== RECORDED DATA ==
(** * Traffic simulation: a shallow embedding of the agent and control logic

    The development follows the Python sources file by file:
    [vehicle.py] (classes [Vehicle] and [Ambulance]), [traffic_light.py]
    (class [TrafficLight]), [pedestrian.py] (class [Pedestrian]) and the
    spawning part of [simulation.py] (class [TrafficSimulation]).

    Modelling conventions.
    - Python numbers (ints and floats mixed freely by the sources) are exact
      rationals [Q]; results are compared with [==] where a value is
      computed and with [=] where an object is left untouched.
    - The module [config.py] is not among the sources: its constants are the
      fields of the record [Config], and every definition takes the
      configuration as a parameter.
    - Objects live in a store: the list [vehicles] of the simulation is a
      [list Vehicle.t] and a vehicle object is its index in that list, so
      that [v == self] is index equality and a method that mutates an
      object returns the updated store.
    - String-valued enumerations ([state], [side], [vehicle_type]) are
      inductive types with one constructor per string used by the sources.
    - Drawing code and colours are left out. *)

From Stdlib Require Import ZArith QArith Qabs Qround Lqa Lia Bool List.
From stdpp Require Import base list.
Import ListNotations.

Local Open Scope Q_scope.

(** ** Numbers *)

Module Num.

(** [a < b] and [a <= b] as Python evaluates them, to a boolean. *)
Definition ltb (a b : Q) : bool := negb (Qle_bool b a).
Definition leb (a b : Q) : bool := Qle_bool a b.

(** [abs(a)]. *)
Definition abs (a : Q) : Q := Qabs a.

(** [min(a, b)]: Python keeps [a] unless [b] is strictly smaller. *)
Definition min2 (a b : Q) : Q := if ltb b a then b else a.

(** [max(a, b)] and [max(a, b, c)]: Python scans left to right and keeps
    the current maximum unless the next item is strictly larger. *)
Definition max2 (a b : Q) : Q := if ltb a b then b else a.
Definition max3 (a b c : Q) : Q := max2 (max2 a b) c.

(** [a // b] and [a % b] (floor division and its remainder). *)
Definition floordiv (a b : Q) : Q := inject_Z (Qfloor (a / b)).
Definition pymod (a b : Q) : Q := a - b * floordiv a b.

End Num.

Declare Scope py_scope.
Delimit Scope py_scope with py.
Infix "<?" := Num.ltb (at level 70, no associativity) : py_scope.
Infix "<=?" := Num.leb (at level 70, no associativity) : py_scope.
Local Open Scope py_scope.

(** ** Configuration

    The constants that the sources import from [config.py]. *)

Record Config := {
  SCREEN_WIDTH : Q;
  ROAD_Y_START : Q;
  ROAD_WIDTH : Q;
  LANE_WIDTH : Q;
  NUM_LANES : Z;
  INTERSECTION_X : Q;
  INTERSECTION_WIDTH : Q;
  SAFE_DISTANCE : Q;
  LANE_CHANGE_MIN_GAP : Q;
  LANE_CHANGE_COOLDOWN : Q;
  LIGHT_GREEN_TIME : Q;
  LIGHT_YELLOW_TIME : Q;
  ADAPTIVE_LIGHT_THRESHOLD : Q;
  CROSSWALK_WAIT_TIME : Q;
  PEDESTRIAN_SPEED : Q;
  SPAWN_INTERVAL : Q;
  AMBULANCE_SPAWN_CHANCE : Q;
  CAR_NORMAL_LENGTH : Q;
  CAR_NORMAL_WIDTH : Q;
  CAR_NORMAL_MAX_SPEED : Q;
  CAR_NORMAL_ACCELERATION : Q;
  TRUCK_LENGTH : Q;
  TRUCK_WIDTH : Q;
  TRUCK_MAX_SPEED : Q;
  TRUCK_ACCELERATION : Q;
  SPORTS_LENGTH : Q;
  SPORTS_WIDTH : Q;
  SPORTS_MAX_SPEED : Q;
  SPORTS_ACCELERATION : Q;
  AMBULANCE_LENGTH : Q;
  AMBULANCE_WIDTH : Q;
  AMBULANCE_MAX_SPEED : Q;
  AMBULANCE_ACCELERATION : Q
}.

(** ** Vehicles ([vehicle.py], class [Vehicle]) *)

Module Vehicle.

(** The strings ["car"], ["truck"], ["sports"] and ["ambulance"] that the
    four subclasses pass as [vehicle_type]. *)
Inductive VehicleType := car | truck | sports | ambulance.

Definition VehicleType_eqb (a b : VehicleType) : bool :=
  match a, b with
  | car, car | truck, truck | sports, sports | ambulance, ambulance => true
  | _, _ => false
  end.

(** The attributes set by [__init__]; [siren_state] is the attribute that
    the subclass [Ambulance] adds (unused by the other classes). *)
Record t := {
  x : Q;
  y : Q;
  lane : Z;
  direction : Z;
  length : Q;
  width : Q;
  max_speed : Q;
  acceleration : Q;
  vehicle_type : VehicleType;
  speed : Q;
  target_speed : Q;
  lane_change_cooldown : Q;
  passed_intersection : bool;
  stopped_at_light : bool;
  siren_state : Q
}.

(** Attribute assignments [self.f = a]. *)
Definition set_x (v : t) (a : Q) : t :=
  {| x := a; y := y v; lane := lane v; direction := direction v;
     length := length v; width := width v; max_speed := max_speed v;
     acceleration := acceleration v; vehicle_type := vehicle_type v;
     speed := speed v; target_speed := target_speed v;
     lane_change_cooldown := lane_change_cooldown v;
     passed_intersection := passed_intersection v;
     stopped_at_light := stopped_at_light v; siren_state := siren_state v |}.

Definition set_y (v : t) (a : Q) : t :=
  {| x := x v; y := a; lane := lane v; direction := direction v;
     length := length v; width := width v; max_speed := max_speed v;
     acceleration := acceleration v; vehicle_type := vehicle_type v;
     speed := speed v; target_speed := target_speed v;
     lane_change_cooldown := lane_change_cooldown v;
     passed_intersection := passed_intersection v;
     stopped_at_light := stopped_at_light v; siren_state := siren_state v |}.

Definition set_lane (v : t) (a : Z) : t :=
  {| x := x v; y := y v; lane := a; direction := direction v;
     length := length v; width := width v; max_speed := max_speed v;
     acceleration := acceleration v; vehicle_type := vehicle_type v;
     speed := speed v; target_speed := target_speed v;
     lane_change_cooldown := lane_change_cooldown v;
     passed_intersection := passed_intersection v;
     stopped_at_light := stopped_at_light v; siren_state := siren_state v |}.

Definition set_speed (v : t) (a : Q) : t :=
  {| x := x v; y := y v; lane := lane v; direction := direction v;
     length := length v; width := width v; max_speed := max_speed v;
     acceleration := acceleration v; vehicle_type := vehicle_type v;
     speed := a; target_speed := target_speed v;
     lane_change_cooldown := lane_change_cooldown v;
     passed_intersection := passed_intersection v;
     stopped_at_light := stopped_at_light v; siren_state := siren_state v |}.

Definition set_target_speed (v : t) (a : Q) : t :=
  {| x := x v; y := y v; lane := lane v; direction := direction v;
     length := length v; width := width v; max_speed := max_speed v;
     acceleration := acceleration v; vehicle_type := vehicle_type v;
     speed := speed v; target_speed := a;
     lane_change_cooldown := lane_change_cooldown v;
     passed_intersection := passed_intersection v;
     stopped_at_light := stopped_at_light v; siren_state := siren_state v |}.

Definition set_lane_change_cooldown (v : t) (a : Q) : t :=
  {| x := x v; y := y v; lane := lane v; direction := direction v;
     length := length v; width := width v; max_speed := max_speed v;
     acceleration := acceleration v; vehicle_type := vehicle_type v;
     speed := speed v; target_speed := target_speed v;
     lane_change_cooldown := a;
     passed_intersection := passed_intersection v;
     stopped_at_light := stopped_at_light v; siren_state := siren_state v |}.

Definition set_passed_intersection (v : t) (a : bool) : t :=
  {| x := x v; y := y v; lane := lane v; direction := direction v;
     length := length v; width := width v; max_speed := max_speed v;
     acceleration := acceleration v; vehicle_type := vehicle_type v;
     speed := speed v; target_speed := target_speed v;
     lane_change_cooldown := lane_change_cooldown v;
     passed_intersection := a;
     stopped_at_light := stopped_at_light v; siren_state := siren_state v |}.

Definition set_stopped_at_light (v : t) (a : bool) : t :=
  {| x := x v; y := y v; lane := lane v; direction := direction v;
     length := length v; width := width v; max_speed := max_speed v;
     acceleration := acceleration v; vehicle_type := vehicle_type v;
     speed := speed v; target_speed := target_speed v;
     lane_change_cooldown := lane_change_cooldown v;
     passed_intersection := passed_intersection v;
     stopped_at_light := a; siren_state := siren_state v |}.

Definition set_siren_state (v : t) (a : Q) : t :=
  {| x := x v; y := y v; lane := lane v; direction := direction v;
     length := length v; width := width v; max_speed := max_speed v;
     acceleration := acceleration v; vehicle_type := vehicle_type v;
     speed := speed v; target_speed := target_speed v;
     lane_change_cooldown := lane_change_cooldown v;
     passed_intersection := passed_intersection v;
     stopped_at_light := stopped_at_light v; siren_state := a |}.

(** [Vehicle.__init__]. *)
Definition init (x y : Q) (lane direction : Z)
    (length width max_speed acceleration : Q)
    (vehicle_type : VehicleType) : t :=
  {| x := x; y := y; lane := lane; direction := direction;
     length := length; width := width; max_speed := max_speed;
     acceleration := acceleration; vehicle_type := vehicle_type;
     speed := max_speed * 0.8;
     target_speed := max_speed;
     lane_change_cooldown := 0;
     passed_intersection := false;
     stopped_at_light := false;
     siren_state := 0 |}.

(** The constructors of the four subclasses. *)
Definition NormalCar (cfg : Config) (x y : Q) (lane direction : Z) : t :=
  init x y lane direction (CAR_NORMAL_LENGTH cfg) (CAR_NORMAL_WIDTH cfg)
    (CAR_NORMAL_MAX_SPEED cfg) (CAR_NORMAL_ACCELERATION cfg) car.

Definition Truck (cfg : Config) (x y : Q) (lane direction : Z) : t :=
  init x y lane direction (TRUCK_LENGTH cfg) (TRUCK_WIDTH cfg)
    (TRUCK_MAX_SPEED cfg) (TRUCK_ACCELERATION cfg) truck.

Definition SportsCar (cfg : Config) (x y : Q) (lane direction : Z) : t :=
  init x y lane direction (SPORTS_LENGTH cfg) (SPORTS_WIDTH cfg)
    (SPORTS_MAX_SPEED cfg) (SPORTS_ACCELERATION cfg) sports.

Definition Ambulance (cfg : Config) (x y : Q) (lane direction : Z) : t :=
  init x y lane direction (AMBULANCE_LENGTH cfg) (AMBULANCE_WIDTH cfg)
    (AMBULANCE_MAX_SPEED cfg) (AMBULANCE_ACCELERATION cfg) ambulance.

(** [get_front_x]. *)
Definition get_front_x (self : t) : Q :=
  if (direction self =? 1)%Z then x self else x self - length self.

(** [distance_to_vehicle]: front-to-rear distance, by direction. *)
Definition distance_to_vehicle (self other : t) : Q :=
  if (direction self =? 1)%Z
  then x other - (x self + length self)
  else (x self - length self) - x other.

(** [distance_to_light]; the argument [traffic_light] is not read by the
    source and is left out. *)
Definition distance_to_light (cfg : Config) (self : t) : Q :=
  if (direction self =? 1)%Z
  then INTERSECTION_X cfg - (x self + length self)
  else (x self - length self) - (INTERSECTION_X cfg + INTERSECTION_WIDTH cfg).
===
=== TASK DIRECTIONS ===
Using the records above, find and show each line with the string "keeps".

=== THE ANSWER ===
(** [min(a, b)]: Python keeps [a] unless [b] is strictly smaller. *)
(** [max(a, b)] and [max(a, b, c)]: Python scans left to right and keeps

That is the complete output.